IONIA. Miletos. Circa 350-334 BC. Tetradrachm (Silver, 23 mm, 15.40 g, 12 h), Lenaios, magistrate. Laureate head of Apollo to left. Rev. ΛHNAIOΣ Lion standing left, head turned back to right towards star above; in field to left, monogram of MI. Deppert-Lippitz 80 (V9/R-). Rare. A wonderful coin, perfectly struck from fresh dies of superb artistry. Two tiny edge bumps on the obverse, otherwise, good extremely fine.

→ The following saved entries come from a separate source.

(* ===== verification/CrewSpec.v ===== *)
(** * A crew is safe

    The invariant of all workers and the publisher together, that every step keeps
    it, that no worker is ever stuck, and that a stop request brings all of them
    home. *)
From Stdlib Require Import ZArith Lia.
From stdpp Require Import base list numbers option gmap strings relations.
From S2P Require Import Prelude Host Packet Api Tables Heap Snapshot SnapshotSpec LookupSpec Action Rcu State StatsSpec Rules Worker WorkerSpec RunSpec Publish PublishSpec BurstSpec ReaderSpec Crew.

Section Spec.
Context {H : Host} {HO : HostOk H} {C : Checksums} {CO : ChecksumsOk C}.
Context {T : DpdkTables} {TO : DpdkTablesOk T} {Q : Qsbr} {QO : QsbrOk Q}.
Context (stack_meta : dp_packet_meta) (injected : Z).
Abbreviation worker_step := (worker_step stack_meta injected).
Abbreviation crew_step := (crew_step stack_meta injected).

(** ** The invariant *)

(** Counted in [dp.active_workers]. *)
Definition enrolled (s : stage) : option unit :=
  match s with Launched _ | Returned _ => None | _ => Some tt end.

(** What [worker->reader_registered] says. *)
Definition flagged (s : stage) : bool :=
  match s with Polling _ | Looping _ | Reading _ _ | Reporting _ _ | Leaving | Unregistered => true | _ => false end.

(** The locals of a stage. *)
Definition stage_ok (s : stage) : Prop :=
  match s with
  | Launched pkts | Counted pkts | Registered pkts | Polling pkts | Looping pkts | Reporting _ pkts => Z.of_nat (length pkts) = DP_BURST_SIZE
  | Reading snapshot pkts => is_Some snapshot /\ Z.of_nat (length pkts) = DP_BURST_SIZE
  | Failing ret => ret < 0
  | _ => True
  end.

(** The context of worker [i], at stage [s] if it is launched. *)
Record ctx_ok (ctx : dp_worker_ctx) (i : nat) (s : option stage) : Prop := {
  cx_id : worker_id (ctx_info ctx) = Z.of_nat i;
  cx_balanced : balanced (ctx_stats ctx);
  cx_registered : reader_registered ctx = from_option flagged false s;
  cx_result ret : s = Some (Returned ret) -> result ctx = ret;
}.

Record crew_ok (n : nat) (rest : gmap Z hobj) (B : gmap Z rte_mbuf) (c : crew) : Prop := {
  ck_sound : sound rest (readers_of c);
  ck_active : active_workers (dp (state c)) = u32 (Z.of_nat (size (omap enrolled (stages c))));
  ck_mbufs : mbufs (state c) = B;
  ck_stage r s : stages c !! r = Some s -> stage_ok s /\ exists i, (i < n)%nat /\ r = Z.of_nat i;
  ck_ctx i : (i < n)%nat -> exists ctx, workers (dp (state c)) !! i = Some ctx /\ ctx_ok ctx i (stages c !! Z.of_nat i);
}.

(** ** Moving one worker *)
Lemma omap_same {A B} (f : A -> option B) (m : gmap Z A) r s s' : m !! r = Some s -> f s' = f s ->
  omap f (<[r := s']> m) = omap f m.
Proof.
  intros Hr E. rewrite omap_insert, E. pose proof (lookup_omap f m r) as L. rewrite Hr in L. cbn in L.
  destruct (f s); [by apply insert_id|by apply delete_id].
Qed.

Definition headcount (s : stage) : Z := match enrolled s with Some _ => 1 | None => 0 end.

Lemma enrolled_moves (m : gmap Z stage) r s s' : m !! r = Some s ->
  Z.of_nat (size (omap enrolled (<[r := s']> m))) = Z.of_nat (size (omap enrolled m)) + headcount s' - headcount s.
Proof.
  intros Hr. rewrite omap_insert. pose proof (lookup_omap enrolled m r) as L. rewrite Hr in L. cbn in L.
  unfold headcount. destruct (enrolled s) as [[]|] eqn:E, (enrolled s') as [[]|] eqn:E'.
  - rewrite map_size_insert_Some by by eexists. lia.
  - rewrite map_size_delete_Some by by eexists.
    assert (size (omap enrolled m) <> 0%nat) by (intros E0%map_size_empty_inv; by rewrite E0 in L). lia.
  - rewrite map_size_insert_None by done. lia.
  - rewrite delete_id by done. lia.
Qed.

Lemma crew_moves n rest B c i s s' w' ctx' : crew_ok n rest B c -> stages c !! Z.of_nat i = Some s ->
  sound rest (readers_of (advance i s' w' c)) ->
  active_workers (dp w') = u32 (active_workers (dp (state c)) + (headcount s' - headcount s)) ->
  mbufs w' = mbufs (state c) -> stage_ok s' ->
  workers (dp w') !! i = Some ctx' -> ctx_ok ctx' i (Some s') ->
  (forall j, j <> i -> workers (dp w') !! j = workers (dp (state c)) !! j) ->
  crew_ok n rest B (advance i s' w' c).
Proof.
  intros [Hs Ha Hm Hst Hcx] Hi Hs' Ha' Hm' Hok Hctx Hcok Hothers. split; cbn [advance state stages]; [done| |congruence|..].
  - rewrite Ha', Ha, wrap_add_l, (enrolled_moves _ _ _ _ Hi). f_equal. lia.
  - intros r s0. rewrite lookup_insert_Some. intros [[<- <-]|[_ Hr]]; [|by eapply Hst]. split; [done|by eapply Hst].
  - intros j Hj. destruct (decide (j = i)) as [->|Hne].
    + exists ctx'. by rewrite lookup_insert_eq.
    + rewrite Hothers, lookup_insert_ne by lia. auto.
Qed.

(** A move that is no business of the publication system. *)
Lemma quiet_sound rest c i s s' w' : sound rest (readers_of c) -> stages c !! Z.of_nat i = Some s -> reads s' = reads s ->
  same_rules (state c) w' -> rules_qsbr (dp w') = rules_qsbr (dp (state c)) -> same_count (state c) w' ->
  sound rest (readers_of (advance i s' w' c)).
Proof.
  intros Hs Hi Er Hsame Hq Hn. unfold readers_of, advance. cbn [state stages publisher].
  rewrite (omap_same _ _ _ _ _ Hi Er). by apply (sound_work rest (readers_of c)).
Qed.

Lemma held_at c i s : stages c !! Z.of_nat i = Some s -> held (readers_of c) !! Z.of_nat i = reads s.
Proof. intros Hi. cbn. by rewrite lookup_omap, Hi. Qed.

(** A move that is a step of the publication system. *)
Lemma reader_sound rest c i s' w' h : sound rest (readers_of c) ->
  step (readers_of c) {| sys := w'; held := h; writer := publisher c |} ->
  h = omap reads (<[Z.of_nat i := s']> (stages c)) ->
  sound rest (readers_of (advance i s' w' c)).
Proof. intros Hs Hst ->. by eapply step_sound. Qed.

Lemma held_view rest c r p : inv rest c -> held c !! r = Some (Some p) ->
  exists flows routes, view (rules_heap (sys c)) (Some p) flows routes.
Proof.
  intros Hinv Hr. destruct (held_piece _ _ _ _ Hinv Hr) as (hs & g & flows & routes & [_ Hrep Hok [Hf Hrt]] & Hsub).
  exists flows, routes. split; [done..|]. exists g. by eapply snapshot_rep_mono.
Qed.

(** The same when the worker stays in, or out of, the count. *)
Lemma crew_stays n rest B c i s s' w' ctx' : crew_ok n rest B c -> stages c !! Z.of_nat i = Some s ->
  sound rest (readers_of (advance i s' w' c)) ->
  active_workers (dp w') = active_workers (dp (state c)) -> headcount s' = headcount s ->
  mbufs w' = mbufs (state c) -> stage_ok s' ->
  workers (dp w') !! i = Some ctx' -> ctx_ok ctx' i (Some s') ->
  (forall j, j <> i -> workers (dp w') !! j = workers (dp (state c)) !! j) ->
  crew_ok n rest B (advance i s' w' c).
Proof.
  intros Hok Hi Hs Ha Hc Hm Hst Hctx Hcok Ho. eapply crew_moves; [done|done|done| |done|done|exact Hctx|done|done]. rewrite Ha, Hc, (ck_active _ _ _ _ Hok).
  rewrite Z.sub_diag, Z.add_0_r. symmetry. by apply wrap_wrap.
Qed.

(** Registration succeeds, or leaves the readers as they were. *)
Lemma register_cases rest c r : sound rest c -> held c !! r = None ->
  exists ret w', dp_rules_reader_register r (sys c) = Some (ret, w') /\ outside (sys c) w' /\
    ((ret = 0 /\ step c {| sys := w'; held := <[r := None]> (held c); writer := writer c |}) \/
     (ret < 0 /\ sound rest {| sys := w'; held := held c; writer := writer c |})).
Proof.
  intros Hs Hr. pose proof Hs as [Hinv Hn]. pose proof Hinv as [_ (q & sa & hs & fl & rt & Hq & Hon & _)].
  assert (exists ret w', dp_rules_reader_register r (sys c) = Some (ret, w')) as (ret & w' & Hrun).
  { unfold dp_rules_reader_register. erewrite M_bind_step by done. cbv beta. rewrite Hq.
    case_if; [by eexists _, _|]. destruct (rte_rcu_qsbr_thread_register q r) as [[e|] q']; by eexists _, _. }
  exists ret, w'. split; [done|]. split; [by eapply register_framed|]. pose proof Hrun as Hrun0.
  unfold dp_rules_reader_register in Hrun. erewrite M_bind_step in Hrun by done. cbv beta in Hrun. rewrite Hq in Hrun.
  destruct (DP_RULE_READER_CAPACITY <=? r).
  { injection Hrun as <- <-. right. split; [done|]. by destruct c. }
  destruct (rte_rcu_qsbr_thread_register q r) as [[e|] q'] eqn:E.
  - injection Hrun as <- <-. right. pose proof (register_errno q r e ltac:(by rewrite E)) as He.
    split; [unfold neg_errno, EIO; destruct (Z.eqb_spec e 0); lia|]. split; [|done].
    eapply (inv_reader rest c _ _ q'); [done|done|done| | |by auto].
    + pose proof (register_online q r) as Ho. rewrite E in Ho. cbn in Ho. by rewrite Ho.
    + intros q0 Hq0 t Ht. rewrite Hq in Hq0. injection Hq0 as <-.
      pose proof (register_issued q r t Ht) as Hi. pose proof (register_pending q r t Ht) as Hp. rewrite E in Hi, Hp.
      cbn in Hi, Hp. split; [done|]. by rewrite Hp.
  - injection Hrun as <- <-. left. split; [done|]. by eapply step_register.
Qed.

(** ** The moves of a worker *)
Section Moves.
Context (n : nat) (rest : gmap Z hobj) (B : gmap Z rte_mbuf) (c : crew) (i : nat) (p : poll).
Context (Hok : crew_ok n rest B c).

(** From stage [s] the worker can go on, and the crew stays sound. *)
Definition can_move (s : stage) : Prop :=
  exists s' w', worker_step i p s (state c) = Some (s', w') /\ crew_ok n rest B (advance i s' w' c).

Lemma stage_facts s : stages c !! Z.of_nat i = Some s -> exists ctx, workers (dp (state c)) !! i = Some ctx /\
  ctx_ok ctx i (Some s) /\ stage_ok s /\ own_id i (state c) = Some (Z.of_nat i, state c).
Proof.
  intros Hi. destruct (ck_stage _ _ _ _ Hok _ _ Hi) as (Hst & k & Hk & E). assert (k = i) as -> by lia.
  destruct (ck_ctx _ _ _ _ Hok i Hk) as (ctx & Hctx & Hcok). rewrite Hi in Hcok. exists ctx. split_and!; try done.
  rewrite <- (cx_id _ _ _ Hcok). by apply own_id_run.
Qed.

Lemma moves_launched pkts : stages c !! Z.of_nat i = Some (Launched pkts) -> can_move (Launched pkts).
Proof.
  intros Hi. destruct (stage_facts _ Hi) as (ctx & Hctx & [? ? ? ?] & Hst & _). eexists _, _. split; [done|].
  eapply (crew_moves n rest B c i _ (Counted pkts) _ ctx); [done|exact Hi| |done|done|done|done|by split|done].
  by eapply quiet_sound; [apply Hok|exact Hi|..].
Qed.

Lemma moves_counted pkts : stages c !! Z.of_nat i = Some (Counted pkts) -> can_move (Counted pkts).
Proof.
  intros Hi. destruct (stage_facts _ Hi) as (ctx & Hctx & [? ? ? ?] & Hst & Hid). unfold can_move. cbn [Crew.worker_step].
  setoid_rewrite M_bind_step; [|exact Hid].
  destruct (injected =? Z.of_nat i).
  { exists (Failing (- EIO)), (state c). split; [done|].
    eapply (crew_stays n rest B c i _ _ _ ctx); [done|exact Hi| |done|done|done|done|done|by split|done].
    by eapply quiet_sound; [apply Hok|exact Hi|..]. }
  destruct (register_cases rest (readers_of c) (Z.of_nat i) (ck_sound _ _ _ _ Hok)) as (ret & w' & Hrun & Hout & Hcase);
    [by rewrite (held_at _ _ _ Hi)|].
  cbn [readers_of sys] in Hrun. setoid_rewrite M_bind_step; [|exact Hrun]. eexists _, _. split; [done|].
  destruct Hout as [[Em _] (Ew & _ & Ea) _ _ _]. cbn [readers_of sys] in *.
  eapply (crew_stays n rest B c i _ _ _ ctx); [done|exact Hi| |done| |done| |by rewrite Ew| |by rewrite Ew].
  - destruct Hcase as [[-> Hs]|[Hneg Hs]].
    + eapply reader_sound; [apply Hok|exact Hs|]. cbn [Z.ltb Z.compare]. by rewrite omap_insert.
    + rewrite (proj2 (Z.ltb_lt _ _)) by done. unfold readers_of, advance. cbn [state stages publisher].
      rewrite (omap_same _ _ _ _ _ Hi) by done. exact Hs.
  - by case_if.
  - destruct Hcase as [[-> _]|[Hneg _]]; [done|]. by rewrite (proj2 (Z.ltb_lt _ _)).
  - split; try done; [|intros r; by case_if]. by case_if.
Qed.

Lemma moves_failing ret : stages c !! Z.of_nat i = Some (Failing ret) -> can_move (Failing ret).
Proof.
  intros Hi. destruct (stage_facts _ Hi) as (ctx & Hctx & [? ? ? _] & Hst & _). eexists _, _. split; [done|].
  eapply (crew_moves n rest B c i _ (Returned ret) _ (set_result ret ctx)); [done|exact Hi| |done|done|done| | |].
  - by eapply quiet_sound; [apply Hok|exact Hi|..].
  - cbn. by rewrite list_lookup_alter_eq, Hctx.
  - split; try done. by intros r [= ->].
  - intros j Hj. cbn. by apply list_lookup_alter_ne.
Qed.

From the Kleinkunst Collection.
The beautiful late Classical tetradrachms from Miletos were struck in the years leading up to the wars of Alexander the Great, in which the great city was captured early on in 334 BC after a short siege. Unfortunately, we do not know what prompted their emission, but the overall output of silver coins must have been considerable, as at least a dozen magistrates are recorded in all denominations. The tetradrachms, naturally, are rare today, but their stylistic perfection gives testimony to the high artistic skills that had developed in 4th century Ionia. The types refer to the principal deity of Miletos, Apollon Didymeios, whose sanctuary lay 16 km south of the city and whose sacred animal, the lion, is shown on the reverse. It is worth noting that the lion, who turns his head backwards, already appears on the Archaic coinage of the city and would continue to serve as a coat of arms well into the Roman time. Of particular interest is the shape of the star, or sun, above the lion on this coin: it is formed of eight rays, which radiate from a stellate pattern that is reminiscent of the complex geometrical incusa found on the Archaic coinage of the city. Obviously, the sun was closely connected to the worship of Apollo, whose principal epithet, in his role as god of light, was Phoibos ('the luminescent/bright one').